━━━━━ SOURCE MATERIAL

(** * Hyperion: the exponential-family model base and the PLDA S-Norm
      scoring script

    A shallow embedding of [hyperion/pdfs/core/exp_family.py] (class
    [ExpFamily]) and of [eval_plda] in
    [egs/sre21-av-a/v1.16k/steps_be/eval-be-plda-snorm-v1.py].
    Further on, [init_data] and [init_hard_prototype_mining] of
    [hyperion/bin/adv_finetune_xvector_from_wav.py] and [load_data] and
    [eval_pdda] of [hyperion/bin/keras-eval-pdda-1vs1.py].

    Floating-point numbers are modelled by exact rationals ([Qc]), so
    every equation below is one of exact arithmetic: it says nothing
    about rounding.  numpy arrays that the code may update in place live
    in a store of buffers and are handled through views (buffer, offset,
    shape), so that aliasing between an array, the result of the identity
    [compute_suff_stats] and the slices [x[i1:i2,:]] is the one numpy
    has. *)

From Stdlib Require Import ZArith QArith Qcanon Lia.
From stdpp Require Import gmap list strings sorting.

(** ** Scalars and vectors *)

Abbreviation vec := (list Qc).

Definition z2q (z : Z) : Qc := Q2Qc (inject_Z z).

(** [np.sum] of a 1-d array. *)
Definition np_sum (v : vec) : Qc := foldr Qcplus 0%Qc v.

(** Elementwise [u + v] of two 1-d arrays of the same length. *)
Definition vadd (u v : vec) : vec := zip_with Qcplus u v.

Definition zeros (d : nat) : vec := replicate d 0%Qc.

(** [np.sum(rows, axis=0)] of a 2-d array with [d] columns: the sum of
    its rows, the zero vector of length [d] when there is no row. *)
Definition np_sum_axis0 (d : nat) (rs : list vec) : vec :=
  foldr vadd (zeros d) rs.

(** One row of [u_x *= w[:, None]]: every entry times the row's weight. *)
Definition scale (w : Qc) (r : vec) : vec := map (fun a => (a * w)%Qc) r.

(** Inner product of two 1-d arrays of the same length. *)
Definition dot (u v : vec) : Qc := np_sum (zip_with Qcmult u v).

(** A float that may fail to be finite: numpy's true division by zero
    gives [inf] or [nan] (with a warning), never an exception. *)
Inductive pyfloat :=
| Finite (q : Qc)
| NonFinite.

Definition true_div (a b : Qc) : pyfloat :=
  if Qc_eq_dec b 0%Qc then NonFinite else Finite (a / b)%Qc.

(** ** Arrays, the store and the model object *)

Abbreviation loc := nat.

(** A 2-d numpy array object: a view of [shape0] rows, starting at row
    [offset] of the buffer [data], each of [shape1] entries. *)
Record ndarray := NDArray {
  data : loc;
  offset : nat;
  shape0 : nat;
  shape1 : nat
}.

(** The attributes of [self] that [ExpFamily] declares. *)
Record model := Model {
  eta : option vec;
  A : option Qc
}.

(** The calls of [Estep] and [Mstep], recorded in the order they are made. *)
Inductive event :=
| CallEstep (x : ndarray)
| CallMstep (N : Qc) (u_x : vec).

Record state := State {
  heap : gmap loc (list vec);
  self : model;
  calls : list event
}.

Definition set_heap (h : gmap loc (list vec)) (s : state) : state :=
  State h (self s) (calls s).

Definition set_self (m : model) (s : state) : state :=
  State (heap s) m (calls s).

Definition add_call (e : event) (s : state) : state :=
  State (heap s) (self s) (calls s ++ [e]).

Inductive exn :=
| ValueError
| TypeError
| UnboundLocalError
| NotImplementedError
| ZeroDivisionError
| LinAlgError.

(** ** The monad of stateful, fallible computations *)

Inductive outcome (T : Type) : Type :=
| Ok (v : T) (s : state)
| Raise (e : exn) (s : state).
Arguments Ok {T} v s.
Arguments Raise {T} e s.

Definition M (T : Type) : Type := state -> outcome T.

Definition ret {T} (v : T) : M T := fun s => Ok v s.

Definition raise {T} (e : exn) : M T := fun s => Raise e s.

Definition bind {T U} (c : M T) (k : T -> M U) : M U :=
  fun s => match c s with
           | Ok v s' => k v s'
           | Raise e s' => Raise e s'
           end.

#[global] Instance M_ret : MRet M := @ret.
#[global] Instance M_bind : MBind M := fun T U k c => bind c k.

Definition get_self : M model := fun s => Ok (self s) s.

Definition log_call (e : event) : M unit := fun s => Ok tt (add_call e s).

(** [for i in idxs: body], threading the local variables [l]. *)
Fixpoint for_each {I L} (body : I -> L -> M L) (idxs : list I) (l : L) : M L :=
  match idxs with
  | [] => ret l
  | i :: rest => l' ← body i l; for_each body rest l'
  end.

━━━━━━━━━━
━━━━━ SOURCE MATERIAL

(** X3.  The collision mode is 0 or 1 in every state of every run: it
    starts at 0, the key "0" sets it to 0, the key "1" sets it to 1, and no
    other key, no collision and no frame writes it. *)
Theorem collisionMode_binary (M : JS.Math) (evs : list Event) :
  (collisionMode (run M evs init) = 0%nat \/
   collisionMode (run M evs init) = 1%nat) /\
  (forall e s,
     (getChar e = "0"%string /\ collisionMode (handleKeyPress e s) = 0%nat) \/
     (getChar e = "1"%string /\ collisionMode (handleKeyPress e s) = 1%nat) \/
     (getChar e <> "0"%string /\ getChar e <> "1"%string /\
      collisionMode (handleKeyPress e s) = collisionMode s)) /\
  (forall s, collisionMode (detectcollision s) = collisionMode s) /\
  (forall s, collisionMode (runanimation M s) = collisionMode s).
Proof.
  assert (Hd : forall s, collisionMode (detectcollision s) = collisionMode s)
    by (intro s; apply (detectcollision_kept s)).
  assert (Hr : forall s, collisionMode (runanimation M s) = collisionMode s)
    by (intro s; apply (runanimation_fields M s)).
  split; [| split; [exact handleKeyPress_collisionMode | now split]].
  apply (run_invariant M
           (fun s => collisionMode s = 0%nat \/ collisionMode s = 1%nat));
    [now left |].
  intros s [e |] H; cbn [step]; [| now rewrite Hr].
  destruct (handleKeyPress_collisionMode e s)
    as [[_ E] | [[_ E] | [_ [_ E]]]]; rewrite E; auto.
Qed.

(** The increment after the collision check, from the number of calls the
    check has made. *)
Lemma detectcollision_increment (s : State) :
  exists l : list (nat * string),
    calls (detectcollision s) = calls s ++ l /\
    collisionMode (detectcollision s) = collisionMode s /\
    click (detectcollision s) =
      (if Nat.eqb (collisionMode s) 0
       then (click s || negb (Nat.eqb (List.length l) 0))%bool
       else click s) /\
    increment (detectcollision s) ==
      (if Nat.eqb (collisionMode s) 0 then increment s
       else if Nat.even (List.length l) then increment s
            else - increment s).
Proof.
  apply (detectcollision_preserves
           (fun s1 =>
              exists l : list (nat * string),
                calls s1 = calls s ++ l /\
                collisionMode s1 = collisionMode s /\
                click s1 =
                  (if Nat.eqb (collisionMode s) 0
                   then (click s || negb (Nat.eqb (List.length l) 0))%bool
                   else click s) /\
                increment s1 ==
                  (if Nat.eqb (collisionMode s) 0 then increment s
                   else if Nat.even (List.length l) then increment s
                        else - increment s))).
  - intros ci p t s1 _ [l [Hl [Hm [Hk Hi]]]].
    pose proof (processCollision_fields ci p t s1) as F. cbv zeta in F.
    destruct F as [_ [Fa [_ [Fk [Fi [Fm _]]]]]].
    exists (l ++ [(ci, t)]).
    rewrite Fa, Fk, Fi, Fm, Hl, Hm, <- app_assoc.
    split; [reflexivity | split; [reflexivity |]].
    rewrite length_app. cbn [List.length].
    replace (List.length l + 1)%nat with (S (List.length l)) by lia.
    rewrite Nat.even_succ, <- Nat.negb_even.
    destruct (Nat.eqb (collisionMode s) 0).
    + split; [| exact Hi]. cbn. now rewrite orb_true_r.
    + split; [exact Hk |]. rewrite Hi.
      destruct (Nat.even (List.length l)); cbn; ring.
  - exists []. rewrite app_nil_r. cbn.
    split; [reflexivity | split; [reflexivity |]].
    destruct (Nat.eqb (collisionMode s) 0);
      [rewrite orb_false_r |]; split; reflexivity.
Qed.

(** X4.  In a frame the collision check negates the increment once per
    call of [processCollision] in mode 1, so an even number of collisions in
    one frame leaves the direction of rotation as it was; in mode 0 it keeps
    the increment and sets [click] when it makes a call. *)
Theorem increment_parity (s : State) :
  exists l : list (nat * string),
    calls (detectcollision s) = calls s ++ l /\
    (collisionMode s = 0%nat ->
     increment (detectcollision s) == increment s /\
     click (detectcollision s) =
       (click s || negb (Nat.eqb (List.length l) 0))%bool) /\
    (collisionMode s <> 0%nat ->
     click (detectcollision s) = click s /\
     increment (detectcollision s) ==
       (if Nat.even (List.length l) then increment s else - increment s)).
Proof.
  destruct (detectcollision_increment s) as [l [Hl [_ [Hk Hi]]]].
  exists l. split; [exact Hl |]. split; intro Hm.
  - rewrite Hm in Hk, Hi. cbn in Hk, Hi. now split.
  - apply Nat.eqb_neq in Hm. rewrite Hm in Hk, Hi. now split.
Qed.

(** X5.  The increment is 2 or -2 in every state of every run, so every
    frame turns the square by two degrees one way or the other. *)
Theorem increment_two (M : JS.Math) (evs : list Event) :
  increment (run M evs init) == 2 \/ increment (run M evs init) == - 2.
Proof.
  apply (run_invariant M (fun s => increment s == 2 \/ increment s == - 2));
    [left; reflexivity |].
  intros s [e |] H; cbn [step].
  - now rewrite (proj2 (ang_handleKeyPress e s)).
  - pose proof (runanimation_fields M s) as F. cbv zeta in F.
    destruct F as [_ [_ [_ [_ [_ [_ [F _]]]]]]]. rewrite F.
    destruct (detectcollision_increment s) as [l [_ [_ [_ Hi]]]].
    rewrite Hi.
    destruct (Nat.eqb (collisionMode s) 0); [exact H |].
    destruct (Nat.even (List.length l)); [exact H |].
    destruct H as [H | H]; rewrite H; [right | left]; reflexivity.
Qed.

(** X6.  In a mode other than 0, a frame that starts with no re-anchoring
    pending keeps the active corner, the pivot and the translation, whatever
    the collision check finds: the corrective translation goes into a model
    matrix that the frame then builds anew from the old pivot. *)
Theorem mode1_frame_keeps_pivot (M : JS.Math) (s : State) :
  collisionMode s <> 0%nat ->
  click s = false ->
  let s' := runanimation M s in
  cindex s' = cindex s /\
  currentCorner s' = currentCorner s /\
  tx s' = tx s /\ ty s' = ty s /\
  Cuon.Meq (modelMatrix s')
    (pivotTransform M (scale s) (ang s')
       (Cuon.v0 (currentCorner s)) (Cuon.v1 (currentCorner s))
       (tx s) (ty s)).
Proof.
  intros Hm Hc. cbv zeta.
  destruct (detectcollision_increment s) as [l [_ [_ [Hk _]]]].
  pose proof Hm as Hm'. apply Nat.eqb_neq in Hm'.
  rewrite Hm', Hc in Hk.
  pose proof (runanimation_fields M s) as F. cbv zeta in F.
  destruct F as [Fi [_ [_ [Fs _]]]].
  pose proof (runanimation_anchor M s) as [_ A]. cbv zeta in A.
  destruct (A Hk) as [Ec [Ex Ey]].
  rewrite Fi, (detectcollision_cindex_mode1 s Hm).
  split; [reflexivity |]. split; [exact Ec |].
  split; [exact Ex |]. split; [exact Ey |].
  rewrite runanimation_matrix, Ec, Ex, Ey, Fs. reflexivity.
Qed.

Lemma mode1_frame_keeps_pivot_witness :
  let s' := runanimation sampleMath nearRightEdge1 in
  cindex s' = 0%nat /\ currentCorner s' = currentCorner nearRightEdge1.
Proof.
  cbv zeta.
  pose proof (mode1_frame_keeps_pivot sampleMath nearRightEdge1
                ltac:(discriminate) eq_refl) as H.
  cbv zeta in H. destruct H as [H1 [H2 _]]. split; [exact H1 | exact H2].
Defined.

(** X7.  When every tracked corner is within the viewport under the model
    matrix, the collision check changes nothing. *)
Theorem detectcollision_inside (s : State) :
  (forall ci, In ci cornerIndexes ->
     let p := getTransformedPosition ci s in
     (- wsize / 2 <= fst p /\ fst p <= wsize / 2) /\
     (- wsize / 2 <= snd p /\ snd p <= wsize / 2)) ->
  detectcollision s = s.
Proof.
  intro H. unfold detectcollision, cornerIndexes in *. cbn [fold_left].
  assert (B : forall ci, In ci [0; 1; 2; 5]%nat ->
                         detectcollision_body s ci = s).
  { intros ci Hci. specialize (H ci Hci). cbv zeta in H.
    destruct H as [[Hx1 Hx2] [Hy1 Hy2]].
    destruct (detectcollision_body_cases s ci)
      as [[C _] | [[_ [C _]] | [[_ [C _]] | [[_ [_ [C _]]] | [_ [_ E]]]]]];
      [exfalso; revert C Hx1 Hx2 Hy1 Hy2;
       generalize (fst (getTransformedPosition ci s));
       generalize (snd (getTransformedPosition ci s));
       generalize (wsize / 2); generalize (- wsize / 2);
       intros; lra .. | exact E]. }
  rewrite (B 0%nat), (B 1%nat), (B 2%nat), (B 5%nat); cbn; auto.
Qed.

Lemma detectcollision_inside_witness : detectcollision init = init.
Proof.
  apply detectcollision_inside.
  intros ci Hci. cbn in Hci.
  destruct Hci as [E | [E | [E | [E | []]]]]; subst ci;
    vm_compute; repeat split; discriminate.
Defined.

━━━━━━━━━━

• WORK REQUEST: Reproduce each line from the listing above that includes the word "auto".

• SOLUTION BELOW:
    as [[_ E] | [[_ E] | [_ [_ E]]]]; rewrite E; auto.
  rewrite (B 0%nat), (B 1%nat), (B 2%nat), (B 5%nat); cbn; auto.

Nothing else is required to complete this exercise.